Mais il y a une différence notoire entre un sauvage et un civilisé car, tandis qu’un civilisé malade fait souvent six mois de convalescence, un sauvage malade est en règle générale presque rétabli en un jour. Aussi mon Queequeg reprit-il des forces en temps voulu et enfin, après être indolemment resté assis pendant quelques jours sur le guindeau (mangeant toutefois avec un solide appétit) il gicla soudain sur ses pieds, s’étira en tous sens, bras et jambes, bâilla quelque peu et, sautant dans sa pirogue suspendue, et balançant un harpon, il se déclara prêt au combat.
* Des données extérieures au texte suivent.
Lemma SEQUENCE_OF_implements elm s own constraints : implements (member_codec elm) s ->
  implements (uper_codec (SEQUENCE_OF elm own) constraints) (list_spec s (size <$> which constraints own)).
Proof.
  intros Himp. split; cbn [enc dec uper_codec SEQUENCE_OF]; set (ct := size <$> which constraints own).
  - intros K HS B po v (array & -> & Hall & Hsz) Hat. cbn [code list_spec]. set (n := Z.of_nat (length array)) in *.
    unfold SEQUENCE_OF_encode_uper. destruct ct as [c|]; [|by apply (encode_list_at elm s)].
    fold n. change ((n <? lower_bound c) || (upper_bound c <? n)) with (list_outside c n).
    unfold list_ct in *. cbn [mbind option_bind] in *. destruct (has_flag c _); cbn [andb] in *.
    + rewrite app_assoc. apply accepts_then; [by apply accepts_bit|]. intros po1 Hat1. cbn [negb Z.eqb].
      by destruct (list_outside c n); apply encode_list_at.
    + destruct (list_outside c n && (0 <=? effective_bits c)) eqn:Ho; [exfalso|by apply (encode_list_at elm s)].
      apply andb_prop in Ho as [Ho He]. destruct Hsz as [_ Hs]. rewrite He in Hs. unfold list_outside in Ho.
      apply orb_prop in Ho as [Ho|Ho]; apply Z.ltb_lt in Ho; lia.
  - intros v L pd (array & -> & Hall & Hsz) Hpd. cbn [code list_spec] in Hpd. set (n := Z.of_nat (length array)) in *.
    rewrite <- !app_assoc in Hpd. unfold SET_OF_decode_uper. destruct ct as [c|]; [|by apply (decode_list_at elm s)].
    unfold list_ct in *. cbn [mbind option_bind] in *. destruct (has_flag c _); cbn [andb] in *; [|by apply (decode_list_at elm s)].
    destruct (per_get_few_bits_at _ pd 1 _ Hpd) as (pd1 & -> & Hpd1 & _); [done|done|]. cbn [mbind option_bind].
    destruct (list_outside c n); by apply (decode_list_at elm s).
  - intros pd. unfold SET_OF_decode_uper. destruct ct as [c|]; [|by apply decode_list_reads].
    destruct (has_flag c _); [|by apply decode_list_reads].
    apply few_bits_bind. intros b pd1 _ _. destruct (b <? 0); [by apply reads_ret|]. by apply decode_list_reads.
Qed.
Avec une sauvage fantaisie, il utilisa désormais son cercueil comme coffre, y versa le contenu de son sac de toile et y rangea ses vêtements. Il consacra de nombreuses heures de loisir à sculpter sur le couvercle des figures grotesques et des dessins et il semblait qu’il cherchât à sa manière primitive à y transcrire les tatouages compliqués de son corps. Tatouages qui étaient l’œuvre d’un défunt prophète et voyant de son île qui avait écrit, dans ces caractères hiéroglyphiques, une thèse complète sur les cieux et la terre et un traité mystique sur l’art d’atteindre à la vérité. La personne de Queequeg était dès lors une énigme à déchiffrer, une œuvre étonnante en un volume dont lui-même ne pouvait pas lire les mystères contre lesquels battait pourtant son cœur de chair. Ces mystères étaient donc destinés à tomber en poussière avec le parchemin vivant où ils s’inscrivaient et à demeurer à jamais impénétrés. C’est bien une telle pensée qui avait dû arracher à Achab cette exclamation farouche qu’il eut lorsque, se détournant un matin du pauvre Queequeg, il s’écria: «Oh! satanique supplice de Tantale infligé par les dieux!»